はじめに

読者のみなさんからいただいた家計や保険、ローンなど、お金の悩みにプロのファイナンシャルプランナーが答えるFPの家計相談シリーズ。今回は深野康彦氏がお答えします。

将来のために定期預金等を利用するか、投資信託に挑戦するか悩んでいます。

仕事:私立学校職員
月給手取り:17万円(賞与年3ヶ月分)
家賃:5万8千円
毎月の支出:平均13万円(家賃含む)
貯金:約200万(定期預金なし・普通預金口座に貯めているだけ)
毎月の給与から定期や投資に回せる金額は3万円くらいと考えています。

最近転職をし、職場の給与天引きの定期預金(金利0.6%)に申し込むか、銀行のスーパー定期か、投資信託に挑戦するかで悩んでいます。株の知識は最近NISAが少しわかってきた程度です。もし投資をするとしたら、投資信託のインデックスファンドだと思っています。投資信託を始めるなら、若ければ若いほどよいと聞きます。26歳が早いか遅いかわかりませんが、独身でお金を自由に使える今がチャンスだと思っています。

まだ取引はしていませんが、最近、試しに証券口座を開設しました。もちろんリスクがあるのは理解しています。株の知識が浅いので、手堅く定期に回すのがよいのかもしれません。近い将来、大きな出費は予定していません。結婚がいつになるかも未定です。将来のために今できるお金の管理方法を真剣に考えています。毎月の給与から捻出できる3万円をどうしていくのがよいのでしょうか。専門家の方からアドバイスをいただけたら幸いです。
(20代後半 独身 女性)


深野: ご質問から察すると、かなり投資に興味をもたれているようですね。資産運用の知識は一生涯の財産になりますから、早いうちに投資を始められるとよいでしょう。

給与から捻出できる金額の運用先についてですが、勤務先の定期預金の金利0.6%は破格の金利といえます。私が知る限りでは高金利トップ3に入るくらいの金利なので、預入れができる限度額までは勤務先の定期預金を積極的に活用すべきでしょう。

貯められている普通預金を預け替えられるなら、預け替えてください。あくまでも給与からの積立でないと預入れができない場合は、現在の貯金残高になるまでは普通預金を取り崩して生活し、給与は全額積み立てても構わないほど好条件の定期預金だと思います。

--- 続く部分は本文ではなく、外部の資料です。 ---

Definition set_ema_sensitivity_states (v : list (D)) (c : Sensitivities) : Sensitivities :=
  MkSens v (sma_sensitivity_states c) (lag_sensitivity_states c)
    (rolling_std_sensitivity_states c) (zscore_sensitivity_states c)
    (rolling_corr_sensitivity_states c) (rolling_beta_sensitivity_states c)
    (kalman1d_sensitivity_states c) (rolling_min_sensitivity_states c)
    (rolling_max_sensitivity_states c).
Definition set_sma_sensitivity_states (v : list (RingStatsState D L)) (c : Sensitivities) : Sensitivities :=
  MkSens (ema_sensitivity_states c) v (lag_sensitivity_states c)
    (rolling_std_sensitivity_states c) (zscore_sensitivity_states c)
    (rolling_corr_sensitivity_states c) (rolling_beta_sensitivity_states c)
    (kalman1d_sensitivity_states c) (rolling_min_sensitivity_states c)
    (rolling_max_sensitivity_states c).
Definition set_lag_sensitivity_states (v : list (LagState D)) (c : Sensitivities) : Sensitivities :=
  MkSens (ema_sensitivity_states c) (sma_sensitivity_states c) v
    (rolling_std_sensitivity_states c) (zscore_sensitivity_states c)
    (rolling_corr_sensitivity_states c) (rolling_beta_sensitivity_states c)
    (kalman1d_sensitivity_states c) (rolling_min_sensitivity_states c)
    (rolling_max_sensitivity_states c).
Definition set_rolling_std_sensitivity_states (v : list (RollingStdSensitivityState)) (c : Sensitivities) : Sensitivities :=
  MkSens (ema_sensitivity_states c) (sma_sensitivity_states c)
    (lag_sensitivity_states c) v (zscore_sensitivity_states c)
    (rolling_corr_sensitivity_states c) (rolling_beta_sensitivity_states c)
    (kalman1d_sensitivity_states c) (rolling_min_sensitivity_states c)
    (rolling_max_sensitivity_states c).
Definition set_zscore_sensitivity_states (v : list (RollingStdSensitivityState)) (c : Sensitivities) : Sensitivities :=
  MkSens (ema_sensitivity_states c) (sma_sensitivity_states c)
    (lag_sensitivity_states c) (rolling_std_sensitivity_states c) v
    (rolling_corr_sensitivity_states c) (rolling_beta_sensitivity_states c)
    (kalman1d_sensitivity_states c) (rolling_min_sensitivity_states c)
    (rolling_max_sensitivity_states c).
Definition set_rolling_corr_sensitivity_states (v : list (RollingPairSensitivityState)) (c : Sensitivities) : Sensitivities :=
  MkSens (ema_sensitivity_states c) (sma_sensitivity_states c)
    (lag_sensitivity_states c) (rolling_std_sensitivity_states c)
    (zscore_sensitivity_states c) v (rolling_beta_sensitivity_states c)
    (kalman1d_sensitivity_states c) (rolling_min_sensitivity_states c)
    (rolling_max_sensitivity_states c).
Definition set_rolling_beta_sensitivity_states (v : list (RollingPairSensitivityState)) (c : Sensitivities) : Sensitivities :=
  MkSens (ema_sensitivity_states c) (sma_sensitivity_states c)
    (lag_sensitivity_states c) (rolling_std_sensitivity_states c)
    (zscore_sensitivity_states c) (rolling_corr_sensitivity_states c) v
    (kalman1d_sensitivity_states c) (rolling_min_sensitivity_states c)
    (rolling_max_sensitivity_states c).
Definition set_kalman1d_sensitivity_states (v : list (Kalman1dSensitivityState)) (c : Sensitivities) : Sensitivities :=
  MkSens (ema_sensitivity_states c) (sma_sensitivity_states c)
    (lag_sensitivity_states c) (rolling_std_sensitivity_states c)
    (zscore_sensitivity_states c) (rolling_corr_sensitivity_states c)
    (rolling_beta_sensitivity_states c) v (rolling_min_sensitivity_states c)
    (rolling_max_sensitivity_states c).
Definition set_rolling_min_sensitivity_states (v : list (LagState D)) (c : Sensitivities) : Sensitivities :=
  MkSens (ema_sensitivity_states c) (sma_sensitivity_states c)
    (lag_sensitivity_states c) (rolling_std_sensitivity_states c)
    (zscore_sensitivity_states c) (rolling_corr_sensitivity_states c)
    (rolling_beta_sensitivity_states c) (kalman1d_sensitivity_states c) v
    (rolling_max_sensitivity_states c).
Definition set_rolling_max_sensitivity_states (v : list (LagState D)) (c : Sensitivities) : Sensitivities :=
  MkSens (ema_sensitivity_states c) (sma_sensitivity_states c)
    (lag_sensitivity_states c) (rolling_std_sensitivity_states c)
    (zscore_sensitivity_states c) (rolling_corr_sensitivity_states c)
    (rolling_beta_sensitivity_states c) (kalman1d_sensitivity_states c)
    (rolling_min_sensitivity_states c) v.
Definition RollingStdOrZscoreGradStep (node_id : Z) (x x_grad : D) (period : nat)
  (param : nat) (zscore : bool) : C (D * D) :=
  with_grad_slot (if zscore then zscore_slots else rolling_std_slots)
    (if zscore then zscore_sensitivity_slots else rolling_std_sensitivity_slots)
    node_id param (std_grad_step x x_grad period zscore).

Definition jit_rt_rolling_std_grad (node_id : Z) (x x_grad : D) (period param_id : Z)
  : C (D * D) := fun c =>
  param <- CheckedGradientParam c param_id;;
  RollingStdOrZscoreGradStep node_id x x_grad (size_of_period period) param false c.

Definition jit_rt_zscore_grad (node_id : Z) (x x_grad : D) (period param_id : Z)
  : C (D * D) := fun c =>
  param <- CheckedGradientParam c param_id;;
  RollingStdOrZscoreGradStep node_id x x_grad (size_of_period period) param true c.

(** ** rolling_corr and rolling_beta *)

Definition PairSensPrepare (p : nat) (g : RollingPairSensitivityState L)
  : RollingPairSensitivityState L :=
  if decide (sp_capacity g = p) then g
  else MkPairSens (replicate p (fint 0)) (replicate p (fint 0)) p 0 0 zero_sums.

(** The gradients of the running sums: an expiring pair, a new pair.  The
    product of the new pair is computed in [double]. *)
Definition pair_sens_remove (s : PairSums L) (ox oy : D) (oxp oyp : L) : PairSums L :=
  MkSums (sum_x s - oxp) (sum_y s - oyp) (sum_xy s - (oxp * ext oy + ext ox * oyp))
    (sum_xx s - fint 2 * ext ox * oxp) (sum_yy s - fint 2 * ext oy * oyp).
Definition pair_sens_add (s : PairSums L) (x y x_grad y_grad : D) : PairSums L :=
  MkSums (sum_x s + ext x_grad) (sum_y s + ext y_grad)
    (sum_xy s + ext (x_grad * y + x * y_grad))
    (sum_xx s + fint 2 * ext x * ext x_grad) (sum_yy s + fint 2 * ext y * ext y_grad).

(** The update the two functions share: both buffers are written at the
    primal state's head. *)
Definition pair_grad_push (p : nat) (x x_grad y y_grad : D) (primal : RollingPairState D L)
  (grad : RollingPairSensitivityState L)
  : Res (RollingPairState D L * RollingPairSensitivityState L) :=
  let primal := RollingPairPrepare p primal in
  let grad := PairSensPrepare p grad in
  let h := p_head primal in
  '(pcount, gcount, s, gs) <-
    (if p_count primal =? p_capacity primal then
       old_xp <- at_idx "grad.x_buf[head]" (sx_buf grad) h;;
       old_yp <- at_idx "grad.y_buf[head]" (sy_buf grad) h;;
       old_x <- at_idx "primal.x_buf[head]" (x_buf primal) h;;
       old_y <- at_idx "primal.y_buf[head]" (y_buf primal) h;;
       Ok (p_count primal, sp_count grad, pair_remove (sums primal) old_x old_y,
           pair_sens_remove (s_sums grad) old_x old_y old_xp old_yp)
     else Ok (S (p_count primal), S (sp_count grad), sums primal, s_sums grad));;
  xs <- set_idx "primal.x_buf[head]" (x_buf primal) h x;;
  ys <- set_idx "primal.y_buf[head]" (y_buf primal) h y;;
  gxs <- set_idx "grad.x_buf[head]" (sx_buf grad) h (ext x_grad);;
  gys <- set_idx "grad.y_buf[head]" (sy_buf grad) h (ext y_grad);;
  let h' := S h mod p_capacity primal in
  Ok (MkPair xs ys (p_capacity primal) h' pcount (pair_add s x y),
      MkPairSens gxs gys (sp_capacity grad) h' gcount
        (pair_sens_add gs x y x_grad y_grad)).

Definition cov_prime (s g : PairSums L) (n : L) : L :=
  sum_xy g - (sum_x g * sum_y s + sum_x s * sum_y g) / n.
Definition var_x_prime (s g : PairSums L) (n : L) : L :=
  sum_xx g - fint 2 * sum_x s * sum_x g / n.
Definition var_y_prime (s g : PairSums L) (n : L) : L :=
  sum_yy g - fint 2 * sum_y s * sum_y g / n.

(** The root is taken in [double]. *)
Definition corr_grad_read (primal : RollingPairState D L)
  (grad : RollingPairSensitivityState L) : D * D :=
  let n := fnat (p_count primal) in
  let s := sums primal in
  let g := s_sums grad in
  let cov := cov_unnorm s n in
  let var_x := var_x_unnorm s n in
  let var_y := var_y_unnorm s n in
  let corr := RollingPairCorrelation primal in
  let denom := ext (fsqrt (trunc (var_x * var_y))) in
  let denom_prime :=
    (var_x_prime s g n * var_y + var_x * var_y_prime s g n) / (fint 2 * denom) in
  let corr_prime := cov_prime s g n / denom - cov * denom_prime / (denom * denom) in
  (corr, trunc corr_prime).

Definition beta_grad_read (primal : RollingPairState D L)
  (grad : RollingPairSensitivityState L) : D * D :=
  let n := fnat (p_count primal) in
  let s := sums primal in
  let g := s_sums grad in
  let cov := cov_unnorm s n in
  let var_x := var_x_unnorm s n in
  (RollingPairBeta primal,
   trunc ((cov_prime s g n * var_x - cov * var_x_prime s g n) / (var_x * var_x))).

頻繁に積立額などを変更するのは面倒かもしれませんが、一考の余地がある気がしてなりません。

投資信託はなるべく取り崩さないように

質問からそれてしまったので元に戻し回答させていただくと、毎月の3万円の積立ですが、近い将来大きな出費を予定していないと記載されていますが、仮に結婚をすると、さまざまな出費等が発生する可能性があります。

全額を投資信託などの積立投資に回すのではなく、勤務先の定期預金に2万円、投資信託に1万円。あるいは、定期預金、投資信託に1.5万円ずつ振り分けられてはいかがでしょうか。

保守的と思われるかもしれませんが、今後、大きな出費が発生したとしても投資信託部分はなるべく取り崩さないようにするためです。使いたいと思ったときに、必ず利益が上がっているという保証がないからです。

長期で積立、複利効果を上手に活用

つまり、投資信託部分は余裕資金と考え、長期で積立投資を行い、複利効果を上手に活用して資産形成を行っていただきたいのです。ご質問に記載されているようにチャンスではありますが、投資に振り回されないためにも、無理のない金額から始めて、給与が増額するなどして余裕ができた段階で投資する金額を増やされるとよいでしょう。

積立で投資していく投資信託は、この商品から始めなければならないという決まりはありません。ご質問者が気になる、または興味がある商品から始められるとよいでしょう。

「好きこそものの上手なれ」ではありませんが、気になるものから始めた方がより真剣に投資に向き合えるからです。